▸ **Instructions for the task**:
Working from the records below, repeat exactly the lines starting at the line that contains "A relation between" and ending at the line that contains "[Engagement.run], and every", inclusive.

▸ **Input data**:
● ● ● ● ●
(* ===== verification/Pipeline.v ===== *)
(** What one command does to the session, as theorems about the handlers and the
    pipeline of plenith/orchestrator.py.

    A relation between sessions that the primitive operations respect is respected by
    every handler ([keeps]); the pipeline is then an engagement in the sense of
    [Engagement.run], and every alert is recorded at most once per connection. *)

From S2P Require Import Prelude PyStr Posix Vfs Regex Float Json CounterAI Synthetic Session.
From S2P Require Import Heuristics Responses Engagement Shell Search Orchestrator.

(** ** Relations kept by handlers *)

Definition keeps {A} (R : Session → Session → Prop) (a : act A) : Prop := ∀ s, R s (a s).2.

(** A filesystem call made at the session's working directory, or at none. *)
Definition op_cwd (o : vfs_op (R := renderer)) : option str :=
  match o with
  | ORead _ c _ | OWrite _ _ c _ _ _ | OTouch _ c _ | OUnlink _ c _ | ORegister _ _ c _ => c
  end.
Definition call_vfs (t : moment) (o : vfs_op (R := renderer)) (s : Session) : Session :=
  with_vfs (exec_op (run_renderer t s) (session_vfs s) o) s.

(** What the handlers do to a session, one primitive at a time. *)
Class Primitives (R : Session → Session → Prop) : Prop := {
  prim_preorder :: PreOrder R;
  prim_vfs t o s : op_cwd o = None ∨ op_cwd o = Some (cwd s) → R s (call_vfs t o s);
  prim_event op path s : R s (observe_vfs_event op path s);
  prim_search n r s : R s (observe_search_event n r s);
}.

Create HintDb keeps discriminated.

Section keeps.
Context {R : Session → Session → Prop} `{!Primitives R}.

Lemma keeps_ret {A} (a : A) : keeps R (ret a).
Proof. intros s. reflexivity. Qed.
Lemma keeps_raise {A} e : keeps R (raise e : act A).
Proof. intros s. reflexivity. Qed.
Lemma keeps_asks {A} (f : Session → A) : keeps R (asks f).
Proof. intros s. reflexivity. Qed.
Lemma keeps_bind {A B} (m : act A) (f : A → act B) :
  keeps R m → (∀ a, keeps R (f a)) → keeps R (bind m f).
Proof.
  intros Hm Hf s. unfold bind. specialize (Hm s). destruct (m s) as [[a|e] s']; [|exact Hm].
  etransitivity; [exact Hm | apply Hf].
Qed.
Lemma keeps_orelse a b : keeps R a → keeps R b → keeps R (orelse a b).
Proof. intros Ha Hb. apply keeps_bind; [done|]. intros [r|]; [apply keeps_ret | done]. Qed.
Lemma keeps_on_match re cmd f : (∀ m, keeps R (f m)) → keeps R (on_match re cmd f).
Proof. intros Hf. unfold on_match. destruct (re_match re cmd); [apply Hf | apply keeps_ret]. Qed.
Lemma keeps_modify f : (∀ s, R s (f s)) → keeps R (modify f).
Proof. done. Qed.
Lemma keeps_if {A} (b : bool) (a1 a2 : act A) :
  keeps R a1 → keeps R a2 → keeps R (if b then a1 else a2).
Proof. by destruct b. Qed.

Lemma vfs_read_keeps t path c h s : c = None ∨ c = Some (cwd s) → R s (vfs_read t path c h s).2.
Proof.
  intros Hc. pose proof (prim_vfs (R := R) t (ORead path c h) s Hc) as H. revert H.
  unfold call_vfs, vfs_read. cbn [exec_op]. by destruct (read _ _ _ _ _) as [b v].
Qed.

Lemma keeps_read t path : keeps R (do_read t path).
Proof.
  intros s. unfold do_read, with_paths. pose proof (vfs_read_keeps t path (Some (cwd s)) (Some (home (persona s))) s (or_intror eq_refl)) as H.
  by destruct (vfs_read _ _ _ _ _).
Qed.
Lemma keeps_read_abs t path : keeps R (do_read_abs t path).
Proof.
  intros s. unfold do_read_abs. pose proof (vfs_read_keeps t path None None s (or_introl eq_refl)) as H.
  by destruct (vfs_read _ _ _ _ _).
Qed.
Lemma keeps_write (t : moment) path content app : keeps R (do_write path content app).
Proof. intros s. exact (prim_vfs t (OWrite path content (Some (cwd s)) (Some (home (persona s))) app true) s (or_intror eq_refl)). Qed.
Lemma keeps_touch (t : moment) path : keeps R (do_touch path).
Proof. intros s. exact (prim_vfs t (OTouch path (Some (cwd s)) (Some (home (persona s)))) s (or_intror eq_refl)). Qed.
Lemma keeps_unlink (t : moment) path : keeps R (do_unlink path).
Proof. intros s. exact (prim_vfs t (OUnlink path (Some (cwd s)) (Some (home (persona s)))) s (or_intror eq_refl)). Qed.
Lemma keeps_unlink_abs (t : moment) path :
  keeps R (modify (λ s, with_vfs (unlink path None None (session_vfs s)) s)).
Proof. intros s. exact (prim_vfs t (OUnlink path None None) s (or_introl eq_refl)). Qed.
Lemma keeps_event op path : keeps R (do_event op path).
Proof. intros s. apply prim_event. Qed.
End keeps.

#[export] Hint Resolve keeps_ret keeps_raise keeps_asks keeps_bind keeps_orelse keeps_on_match
  keeps_if keeps_read keeps_read_abs keeps_event : keeps.
#[export] Hint Extern 1 => first [apply prim_event | apply prim_search] : keeps.
#[export] Hint Extern 2 (keeps _ (modify _)) => apply keeps_modify; intros : keeps.
#[export] Hint Extern 1 (keeps _ (match ?x with _ => _ end)) => destruct x : keeps.
#[export] Hint Extern 1 (keeps _ (let _ := _ in _)) => cbv zeta : keeps.
#[export] Hint Extern 1 (∀ _, keeps _ _) => intros ? : keeps.

Section handlers.
Context {R : Session → Session → Prop} `{!Primitives R}.

Lemma apply_write_ops_keeps t cmd : keeps R (_apply_write_ops t cmd).
Proof.
  pose proof (keeps_write t). pose proof (keeps_touch t). pose proof (keeps_unlink t).
  pose proof (keeps_unlink_abs t).
  unfold _apply_write_ops, op_echo, op_truncate, op_touch, op_rm, op_cp, op_mv, op_mkdir, op_rmdir.
  auto 40 with keeps.
Qed.

Lemma ls_handler_keeps cmd : keeps R (_ls_handler cmd).
Proof. unfold _ls_handler. auto 20 with keeps. Qed.

Lemma grep_loop_keeps t re o files matched out : keeps R (grep_loop t re o matched out files).
Proof.
  revert matched out. induction files as [|p files IH]; intros matched out; cbn [grep_loop];
    auto 20 with keeps.
Qed.
#[local] Hint Resolve grep_loop_keeps : keeps.

Lemma search_handler_keeps t cmd : keeps R (_search_handler t cmd).
Proof. unfold _search_handler, _handle_find, _handle_grep. auto 30 with keeps. Qed.

Lemma textproc_handler_keeps t cmd : keeps R (_textproc_handler t cmd).
Proof. unfold _textproc_handler, _render_awk, _render_sed. auto 40 with keeps. Qed.

Lemma read_vfs_keeps t cmd : keeps R (_read_vfs t cmd).
Proof. unfold _read_vfs. auto 20 with keeps. Qed.

Lemma cached_reply_keeps exact w cmd : keeps R (cached_reply exact w cmd).
Proof. intros s. unfold cached_reply. destruct (lookup _ _ _ _ _) as [[]|]; reflexivity. Qed.

Lemma dispatch_keeps {G} `{Random G} exact w stripped cmd :
  (∀ target s, R s (with_cwd (_resolve_cd target (cwd s) (persona s)) s)) →
  keeps R (_dispatch (G := G) exact w stripped cmd).
Proof.
  intros Hc. unfold _dispatch. cbv zeta. apply keeps_orelse; [apply apply_write_ops_keeps|].
  apply keeps_orelse; [unfold do_cd; pose proof (Hc []); auto 20 with keeps|].
  apply keeps_orelse; [apply ls_handler_keeps|]. apply keeps_orelse; [apply keeps_asks|].
  apply keeps_orelse; [apply search_handler_keeps|]. apply keeps_orelse; [apply keeps_asks|].
  apply keeps_orelse; [apply textproc_handler_keeps|]. apply keeps_orelse; [apply read_vfs_keeps|].
  apply keeps_orelse; [apply cached_reply_keeps|]. intros s. reflexivity.
Qed.
End handlers.

(** ** The pipeline as an engagement *)

(** What an alert record says: its action and severity. *)
Definition entry_label (a : gmap str pyval) : str * str := (obs_str "action"%py a, obs_str "severity"%py a).
Definition alert_log (s : Session) : list (str * str) := map entry_label (actions_taken s).

Section traced.
Context {G : Type} `{Random G} `{Unicode} `{Plugins}.

Definition flag_label (f : str) : str * str :=
  match find (λ r, bool_decide (r_flag r = f)) rules with
  | Some r => (r_action r, r_severity r)
  | None => ([], [])
  end.

(** From [s] to [s'] by the steps of an engagement within one connection: the alerts
    recorded are those of the rules fired, in order. *)
Definition traced (s s' : Session) : Prop :=
  ∃ fs, run (G := G) s fs s' ∧ fs ⊆ map r_flag rules ∧
        alert_log s' = alert_log s ++ map flag_label fs.

#[export] Instance traced_preorder : PreOrder traced.
Proof.
  split.
  - intros s. exists []. rewrite app_nil_r. split_and!; [constructor | apply list_subseteq_nil | done].
  - intros a b c (fs & Hr & Hs & Hl) (gs & Hr' & Hs' & Hl'). exists (fs ++ gs).
    split_and!; [by eapply run_app | by apply list_subseteq_app_iff_l|].
    by rewrite Hl', Hl, map_app, <- app_assoc.
Qed.

Lemma traced_step s s' : step (G := G) s None s' → actions_taken s' = actions_taken s → traced s s'.
Proof.
  intros Hs Ha. exists []. split_and!; [exact (run_one _ _ _ Hs) | apply list_subseteq_nil|].
  unfold alert_log. by rewrite Ha, app_nil_r.
Qed.

Lemma on_observed_actions b f s : actions_taken (on_observed b f s) = actions_taken s.
Proof. by destruct b. Qed.

Lemma observe_vfs_event_actions op path s : actions_taken (observe_vfs_event op path s) = actions_taken s.
Proof. unfold observe_vfs_event. cbv zeta. by destruct op; rewrite !on_observed_actions. Qed.

#[export] Instance traced_primitives : Primitives traced.
Proof.
  split.
  - apply traced_preorder.
  - intros t o s _. apply traced_step; [by apply step_other | done].
  - intros op path s. apply traced_step; [apply step_vfs | apply observe_vfs_event_actions].
  - intros n r s. apply traced_step; [apply step_search | apply on_observed_actions].
Qed.

Lemma traced_command t cmd s : traced s (update_observations t cmd s).
Proof.
  apply traced_step; [apply step_command|].
  by destruct (update_observations_frame t cmd s) as [o ->].
Qed.

Lemma flag_label_rule r : r ∈ rules → flag_label (r_flag r) = (r_action r, r_severity r).
Proof.
  assert (Forall (λ r, flag_label (r_flag r) = (r_action r, r_severity r)) rules) as HF.
  { unfold rules at 1. repeat (apply List.Forall_cons; [vm_compute; reflexivity|]). apply List.Forall_nil. }
  intros Hr. rewrite Forall_forall in HF. exact (HF r Hr).
Qed.

(** Plugins that act on the session by the operations of an engagement. *)
Class TracedPlugins : Prop := {
  detectors_traced cmd s : traced s (run_detectors cmd s);
  responders_traced a s : traced s (run_responders a s);
}.
Context `{!TracedPlugins}.

Lemma traced_round t cmd s a s' :
  policy_decide t s = Some (a, s') → traced s (apply_action (G := G) t cmd a s').
Proof.
  unfold policy_decide, HeuristicPolicy, decide_action.
  destruct (find _ _) as [r|] eqn:E; [|done]. intros [= <- <-].
  unfold apply_action. etransitivity; [|apply responders_traced].
  set (s1 := with_observed (λ _, fire_flags r (observed s)) s).
  set (a := mk_action _ _ _). set (rec := action_record t cmd a s1).
  transitivity (with_actions (actions_taken s1 ++ [rec]) s1).
  - exists [r_flag r]. split_and!.
    + exact (run_one _ _ _ (step_fire _ _ rec _ E)).
    + apply eligible_rule in E as [Hr _]. intros f ->%list_elem_of_singleton.
      apply list_elem_of_fmap. exact (ex_intro _ r (conj eq_refl Hr)).
    + apply eligible_rule in E as [Hr _]. cbn [map]. rewrite flag_label_rule by exact Hr.
      unfold alert_log. cbn [actions_taken with_actions with_observed update_mutable s1].
      by rewrite map_app.
  - apply traced_step; [apply step_execute | apply execute_actions].
Qed.

Lemma action_loop_traced n t cmd s : traced s (action_loop (G := G) n t cmd s).1.
Proof.
  revert s. induction n as [|n IH]; intros s; cbn [action_loop]; [reflexivity|].
  destruct (policy_decide t s) as [[a s']|] eqn:E; [|reflexivity].
  etransitivity; [by eapply traced_round | apply IH].
Qed.

Lemma handle_command_traced exact w cmd : keeps traced (handle_command (G := G) exact w cmd).
Proof.
  unfold handle_command. cbv zeta.
  apply keeps_bind; [apply keeps_modify, traced_command | intros _].
  apply keeps_bind; [apply keeps_modify, detectors_traced | intros _].
  apply keeps_bind; [apply keeps_modify; intros s; apply action_loop_traced | intros _].
  apply keeps_bind.
  - apply dispatch_keeps. intros c s. apply traced_step; [by apply step_other | done].
  - intros r. apply keeps_bind; [apply keeps_modify; intros s; apply action_loop_traced | intros _].
    apply keeps_ret.
Qed.

Lemma serve_traced exact ws s : traced s (serve (G := G) exact ws s).2.
Proof.
  revert s. induction ws as [|[w cmd] ws IH]; intros s; cbn [serve]; [reflexivity|].
  pose proof (handle_command_traced exact w cmd s) as Hh.
  destruct (handle_command exact w cmd s) as [r s1]. cbn [snd] in Hh.
  set (s2 := match r with Ok (Some (body, source)) => _ | _ => s1 end).
  specialize (IH s2). destruct (serve exact ws s2) as [rs s3]. cbn [snd] in *.
  etransitivity; [exact Hh|]. etransitivity; [|exact IH].
  unfold s2. destruct r as [[[body source]|]|e]; [|reflexivity..].
  apply traced_step; [by apply step_other | done].
Qed.

Lemma NoDup_map_inj {A B} (g : A → B) l x y :
  NoDup (map g l) → x ∈ l → y ∈ l → g x = g y → x = y.
Proof.
  induction l as [|z l IH]; intros Hnd Hx Hy E; [by apply not_elem_of_nil in Hx|].
  inversion Hnd as [|? ? Hz Hl]; subst.
  apply elem_of_cons in Hx as [->|Hx]; apply elem_of_cons in Hy as [->|Hy]; auto.
  - destruct Hz. rewrite E. apply list_elem_of_fmap. eauto.
  - destruct Hz. rewrite <- E. apply list_elem_of_fmap. eauto.
Qed.

Lemma NoDup_map_sub {A B} (g : A → B) l fs :
  NoDup (map g l) → fs ⊆ l → NoDup fs → NoDup (map g fs).
Proof.
  intros Hl Hs Hn. induction Hn as [|f fs Hf _ IH]; cbn; constructor.
  - intros (f' & E & Hf')%list_elem_of_fmap. apply Hf.
    rewrite (NoDup_map_inj g l f f' Hl); [done | set_solver..].
  - apply IH. set_solver.
Qed.

Lemma flag_labels_differ : NoDup (map flag_label (map r_flag rules)).
Proof. apply (bool_decide_unpack _). vm_compute. exact I. Qed.

(** The alerts that a connection adds to the log. *)
Definition adds_distinct (s s' : Session) : Prop := ∃ new, alert_log s' = alert_log s ++ new ∧ NoDup new.

Lemma traced_distinct s s' : obs_wf (observed s) → traced s s' → adds_distinct s s'.
Proof.
  intros Hwf (fs & Hr & Hsub & Hlog). exists (map flag_label fs). split; [exact Hlog|].
  eapply NoDup_map_sub; [apply flag_labels_differ | exact Hsub|].
  exact (proj1 (run_fresh _ _ _ Hr Hwf)).
Qed.
End traced.

(** C1: no alert is recorded twice.  Over all the commands of a connection, with the
    heuristic engine, the actions recorded in [actions_taken] are pairwise different
    as pairs of an action and its severity (the language-model alert may appear once
    as high and once as critical, every other action once). *)
Theorem alerts_recorded_once {G} `{Random G} `{Unicode} `{Plugins} `{!TracedPlugins (G := G)} exact ws s :
  obs_wf (observed s) →
  ∃ new, alert_log (serve (G := G) exact ws s).2 = alert_log s ++ new ∧ NoDup new.
Proof.
  intros Hwf. exact (traced_distinct s _ Hwf (serve_traced exact ws s)).
Qed.

#[export] Instance no_plugins_traced {G} `{Random G} `{Unicode} : TracedPlugins (G := G).
Proof. split; intros; cbn; reflexivity. Defined.

Definition demo_world : world :=
  mk_world t0 (mk_bot "" "" "" (λ _, "") [])%py "Mon"%py (λ _ _, inl "bash: command not found\n"%py).

Lemma alerts_recorded_once_witness :
  let cmds := [(demo_world, "sudo -i"); (demo_world, "cat /etc/sudoers.d/zzz_compat");
               (demo_world, "sudo -i"); (demo_world, "whoami")]%py in
  NoDup (alert_log (serve (G := unit) {[ "whoami"%py := "{user}\n"%py ]} cmds demo).2) ∧
  alert_log (serve (G := unit) {[ "whoami"%py := "{user}\n"%py ]} cmds demo).2
  = [("plant_sudo_vulnerability", "info"); ("alert_decoy_swallowed", "medium")]%py ∧
  last (serve (G := unit) {[ "whoami"%py := "{user}\n"%py ]} cmds demo).1
  = Some (Ok (Some ("root\n", "cache+elevated")))%py.
Proof.
  cbv zeta. split; [|split; vm_compute; reflexivity].
  destruct (alerts_recorded_once (G := unit) {[ "whoami"%py := "{user}\n"%py ]}
    [(demo_world, "sudo -i"); (demo_world, "cat /etc/sudoers.d/zzz_compat");
     (demo_world, "sudo -i"); (demo_world, "whoami")]%py demo demo_wf) as (new & -> & Hn).
  exact Hn.
Defined.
● ● ● ● ●
▸ **Solution to this exercise**:
    A relation between sessions that the primitive operations respect is respected by
    every handler ([keeps]); the pipeline is then an engagement in the sense of
    [Engagement.run], and every alert is recorded at most once per connection. *)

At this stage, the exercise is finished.